(WHAT IS REQUIRED):
Only a number is expected: how many lines in the entries that follow contain the word "VoucherT"?

(DATA):
· · · · ·

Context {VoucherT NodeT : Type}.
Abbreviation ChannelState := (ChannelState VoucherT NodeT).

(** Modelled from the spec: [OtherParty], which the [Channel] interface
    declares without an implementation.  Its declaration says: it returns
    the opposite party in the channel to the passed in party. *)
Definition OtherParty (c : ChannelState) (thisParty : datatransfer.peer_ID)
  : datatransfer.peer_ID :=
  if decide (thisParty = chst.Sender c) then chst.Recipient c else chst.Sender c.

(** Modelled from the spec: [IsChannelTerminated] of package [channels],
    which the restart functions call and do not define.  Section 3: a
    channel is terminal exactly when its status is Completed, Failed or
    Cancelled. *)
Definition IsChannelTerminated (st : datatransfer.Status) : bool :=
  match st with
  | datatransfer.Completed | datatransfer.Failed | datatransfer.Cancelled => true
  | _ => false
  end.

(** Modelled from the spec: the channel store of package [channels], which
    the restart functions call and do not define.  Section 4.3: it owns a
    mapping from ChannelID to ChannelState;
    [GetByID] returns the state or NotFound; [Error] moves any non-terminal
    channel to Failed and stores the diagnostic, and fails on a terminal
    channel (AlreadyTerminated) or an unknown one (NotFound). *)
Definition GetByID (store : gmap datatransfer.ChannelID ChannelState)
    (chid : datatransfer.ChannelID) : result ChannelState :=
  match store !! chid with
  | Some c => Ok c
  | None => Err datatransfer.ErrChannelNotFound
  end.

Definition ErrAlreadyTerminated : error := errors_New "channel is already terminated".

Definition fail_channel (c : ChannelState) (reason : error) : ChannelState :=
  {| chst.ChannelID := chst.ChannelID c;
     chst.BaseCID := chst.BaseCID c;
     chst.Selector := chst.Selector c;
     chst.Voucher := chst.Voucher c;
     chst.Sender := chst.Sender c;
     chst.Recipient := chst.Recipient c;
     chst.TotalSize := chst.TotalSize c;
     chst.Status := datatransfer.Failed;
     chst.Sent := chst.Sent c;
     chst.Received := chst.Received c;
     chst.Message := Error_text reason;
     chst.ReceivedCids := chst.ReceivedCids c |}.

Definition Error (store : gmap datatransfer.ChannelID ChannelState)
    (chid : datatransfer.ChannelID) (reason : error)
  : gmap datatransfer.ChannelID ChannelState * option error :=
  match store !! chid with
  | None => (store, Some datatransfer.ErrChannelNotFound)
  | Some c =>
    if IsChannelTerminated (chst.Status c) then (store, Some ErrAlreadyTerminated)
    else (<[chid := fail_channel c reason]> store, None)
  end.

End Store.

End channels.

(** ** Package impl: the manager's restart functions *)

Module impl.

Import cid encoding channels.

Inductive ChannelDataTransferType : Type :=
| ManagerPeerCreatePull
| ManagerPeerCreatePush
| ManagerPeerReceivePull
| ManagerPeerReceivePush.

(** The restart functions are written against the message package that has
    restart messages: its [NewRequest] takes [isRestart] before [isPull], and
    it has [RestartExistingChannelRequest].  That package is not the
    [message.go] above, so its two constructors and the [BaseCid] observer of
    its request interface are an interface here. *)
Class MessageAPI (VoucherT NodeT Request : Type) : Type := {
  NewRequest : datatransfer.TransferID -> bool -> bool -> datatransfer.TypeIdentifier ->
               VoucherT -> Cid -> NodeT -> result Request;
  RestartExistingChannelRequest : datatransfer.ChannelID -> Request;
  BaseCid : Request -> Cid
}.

· · · · ·

(EXERCISE ANSWER):
4